What artists do you have you eye on these days—whose work is really blowing your minds?
Zander: I’ve been a big fan of Adam Warren for many years, but his newest stuff, which is all drawn in pencil, called Empowered is my favorite work by him so far. I’m also a big fan of Scott Pilgrim by Bryan Lee O’Malley.
Kevin: I can’t get enough of Jeffrey Brown. He is—literally—a riot.
Aside from The Stuff of Life, what’s your favorite assignment/project from recently, say, in the last couple of years?
Zander: Writing Top Ten has been great fun—working with Gene Ha and playing with an extremely rich universe that was created by Alan Moore—it’s tough to beat.
Kevin: I’m having T-Minus withdrawal. We just sent that off to our publisher and I don’t know what to do with myself now that I’m not surrounded by stacks and stacks of books about the space race.
Have either of you had formal art training? And if so, what kind?
Zander: I took a printmaking class in college. That taught me very little. I learned everything I wanted to know by drawing a weekly comic strip in the college paper and hearing people’s criticism based on that.
Kevin: I was a studio art major in college, and had college level art training in high school, but I have to agree with
Zander: drawing a weekly college newspaper strip was the best training in the world.
What was the hardest part about establishing yourselves in the field?
Zander: It’s difficult to kind of brand yourself as an artist who does a certain kind of thing without limiting yourself too much. That sort of thing always has to be done organically—you need to do what you love, and people eventually come to see the value in it.
Kevin: Looking back, I think I tried to be too many things to too many people. That is, I always changed my style on every project to match what I thought my clients would like. That left me feeling like I didn’t have my own personal style.
Do you think formal art training is indispensable for developing into a professional?
Zander: Strangely, I think the opposite. Formal art training is never bad, but I think being a professional requires you to simply do the thing you wish to do. If you want to do comics, make your own comics. By doing that, and learning how to do everything, you become better at the thing in which you eventually specialize. When I see people who are taking art classes about how to pencil comics that neglect lettering, inking, and coloring, I feel like they are being robbed of the hard lessons inherent in getting in over your head. I’m a big fan of practicing in public.

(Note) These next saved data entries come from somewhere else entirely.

(* ===== verification/PoolReach.v ===== *)
(** * The Fake-IP pool: concurrent executions and pruning

    [pool_step] is one critical section of the pool run by any goroutine: an
    operation between taking and releasing its locks.  An execution of the
    engine interleaves them arbitrarily, so an invariant of [pool_step] holds
    at every moment no lock is held.

    The relation is indexed by the real addresses [from] the operations are
    called with.  The pool's invariant holds when they have 4 or 16 bytes
    ([valid_ip]); no operation checks the length, and [malformed_real_breaks_pool]
    shows a reachable state without the invariant for an address of 5 bytes. *)

From Stdlib Require String.
From stdpp Require Import prelude gmap strings sorting relations.
From S2P Require Import Prelude GoStrings GoNet GoNetFacts Metrics IPPool PoolInv PoolOps.

(** ** Executions *)

Inductive pool_step (from : IP → Prop) (p : IPPool) : IPPool → Prop :=
  | step_add mt realIP fakeIP v e :
      from realIP → pool_step from p (AddMapping p mt realIP fakeIP v e).1.2
  | step_remove realIP fakeIP :
      from realIP → pool_step from p (RemoveMapping p realIP fakeIP)
  | step_reserve now1 now2 realIP fakeIP v e :
      from realIP → pool_step from p (TryReserve p now1 now2 realIP fakeIP v e).2
  | step_alloc now nano realIP isV6 :
      from realIP → pool_step from p (alloc_locked p now nano realIP isV6).2
  | step_prune now i pairs :
      (* the pairs were collected earlier, in another state *)
      pool_step from p (foldl (prune_pair now i) p pairs)
  | step_version now : pool_step from p (GetNextVersion now p).2
  | step_observe now v : pool_step from p (ObserveVersion now v p)
  | step_close p' : Close p = Some p' → pool_step from p p'.

Lemma pool_step_wf p p' : pool_wf p → pool_step valid_ip p p' → pool_wf p'.
Proof.
  intros H [ | | | | | | |q Hq].
  - by apply AddMapping_wf.
  - by apply RemoveMapping_wf.
  - by apply TryReserve_wf.
  - by apply alloc_locked_wf.
  - by apply prune_fold_wf.
  - by apply set_hlc_wf.
  - by apply set_hlc_wf.
  - unfold Close in Hq. case_match; simplify_eq. by apply (pool_wf_maps p).
Qed.

Lemma NewIPPoolWithConfig_wf base4 base6 cfg : pool_wf (NewIPPoolWithConfig base4 base6 cfg).
Proof.
  set (p := NewIPPoolWithConfig base4 base6 cfg).
  assert (∀ i, shard_at p i = empty_shard) as Hs.
  { intros i. unfold shard_at. cbn [shards p NewIPPoolWithConfig].
    destruct (decide (i < 64)%nat).
    - by rewrite lookup_replicate_2.
    - by rewrite lookup_ge_None_2 by (rewrite length_replicate; lia). }
  constructor.
  - done.
  - intros i r. rewrite Hs. by intros [? [=]].
  - intros i r. rewrite Hs. split; by intros [? [=]].
  - intros r f. unfold rtf. rewrite Hs. done.
  - intros f. split; by intros [? [=]].
  - intros f r [=].
Qed.

Lemma pool_steps_wf p p' : pool_wf p → rtc (pool_step valid_ip) p p' → pool_wf p'.
Proof. induction 2; eauto using pool_step_wf. Qed.

(** ** Properties *)

(** C1: as long as the real addresses the pool's operations are called with
    have 4 or 16 bytes, every state they can reach, whatever way the critical
    sections of concurrent DNS requests, peer updates, pruning passes and
    rollbacks are interleaved, has the pool's invariant: the sharded
    real-to-fake maps and the global fake-to-real map are inverse of each
    other, every real address sits in the shard its hash selects, and expiries
    and versions exist exactly for mapped addresses. *)
Theorem reachable_pool_wf base4 base6 cfg p :
  rtc (pool_step valid_ip) (NewIPPoolWithConfig base4 base6 cfg) p → pool_wf p.
Proof. apply pool_steps_wf, NewIPPoolWithConfig_wf. Qed.

Definition demo_pool : IPPool := NewIPPool "198.18" "fd00:18::".
Definition demo_real : IP := ParseIP "1.1.1.1".
Definition demo_fake : IP := ParseIP "198.18.0.5".

Lemma reachable_pool_wf_witness :
  pool_wf (AddMapping (GetNextVersion 77 demo_pool).2 metrics_zero demo_real demo_fake 5 9).1.2.
Proof.
  apply (reachable_pool_wf "198.18" "fd00:18::"
           (mkIPPoolConfig DefaultPoolSizeV4 DefaultPoolSizeV6)).
  eapply rtc_l; [apply (step_version _ _ 77)|]. apply rtc_once, step_add.
  right. reflexivity.
Defined.

(** No reachable state hands one Fake-IP to two real addresses. *)
Theorem fake_never_shared base4 base6 cfg p r1 r2 f :
  rtc (pool_step valid_ip) (NewIPPoolWithConfig base4 base6 cfg) p →
  rtf p r1 = Some f → rtf p r2 = Some f → r1 = r2.
Proof.
  intros H H1 H2.
  apply pool_steps_wf in H as Hwf; [|apply NewIPPoolWithConfig_wf].
  apply (wf_inverse p Hwf) in H1, H2. congruence.
Qed.

Lemma fake_never_shared_witness :
  rtf (AddMapping demo_pool metrics_zero demo_real demo_fake 5 9).1.2 (ToIPKey demo_real)
    = Some (ToIPKey demo_fake) ∧ ToIPKey demo_real = ToIPKey demo_real.
Proof.
  split; [vm_compute; reflexivity|].
  eapply (fake_never_shared "198.18" "fd00:18::"
    (mkIPPoolConfig DefaultPoolSizeV4 DefaultPoolSizeV6)
    (AddMapping demo_pool metrics_zero demo_real demo_fake 5 9).1.2
    (ToIPKey demo_real) (ToIPKey demo_real) (ToIPKey demo_fake)).
  - apply rtc_once, step_add. right. reflexivity.
  - vm_compute. reflexivity.
  - vm_compute. reflexivity.
Defined.

(** The proviso on the addresses' length is needed, and the code does not
    check it: a peer's mapping whose [RealIP] has 5 bytes is stored under the
    key of "::" but in the shard of the empty hash.  The Fake-IP then belongs
    to an address no lookup finds, in a state without the invariant. *)
Theorem malformed_real_breaks_pool :
  let p := (AddMapping demo_pool metrics_zero [Byte.x01; Byte.x02; Byte.x03; Byte.x04; Byte.x05] demo_fake 5 9).1.2 in
  rtc (pool_step (λ ip, length ip = 5%nat)) demo_pool p ∧
  globalFakeToReal p !! ToIPKey demo_fake = Some (ToIPKey (ParseIP "::")) ∧
  rtf p (ToIPKey (ParseIP "::")) = None ∧ ¬ pool_wf p.
Proof.
  intros p.
  assert (globalFakeToReal p !! ToIPKey demo_fake = Some (ToIPKey (ParseIP "::"))) as Hf
    by (vm_compute; reflexivity).
  assert (rtf p (ToIPKey (ParseIP "::")) = None) as Hn by (vm_compute; reflexivity).
  split; [apply rtc_once, step_add; reflexivity|]. split; [done|]. split; [done|].
  intros H. apply (wf_inverse p H) in Hf. congruence.
Qed.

Kevin: I think formal art training is good if you have an idea of what you want to get out of the training. Speaking from experience, I think it’s good to try and make your way in the art world, fail and fail and fail, and then go back to the books (or the classroom) with a real understanding of what you need to learn to be a better artist.
Any advice for artists just starting out?
Zander: Don’t worry about what editors are looking for. Don’t worry about making your portfolio “what it’s supposed to be.” Draw whole comics, copy them, send them to people you respect. Create your own characters; create your own style. Learn how to do everything—write, pencil, ink, letter, color, prepress, everything in that style, and work will come your way.
Kevin: Take on as many random freelance jobs as you can. That way you’ll learn things about deadlines, accountability, flexibility, etc. that you won’t learn in a classroom. Working for a newspaper or magazine is the best experience, because if you turn something in late, guess what? Your piece won’t run and you won’t get called back.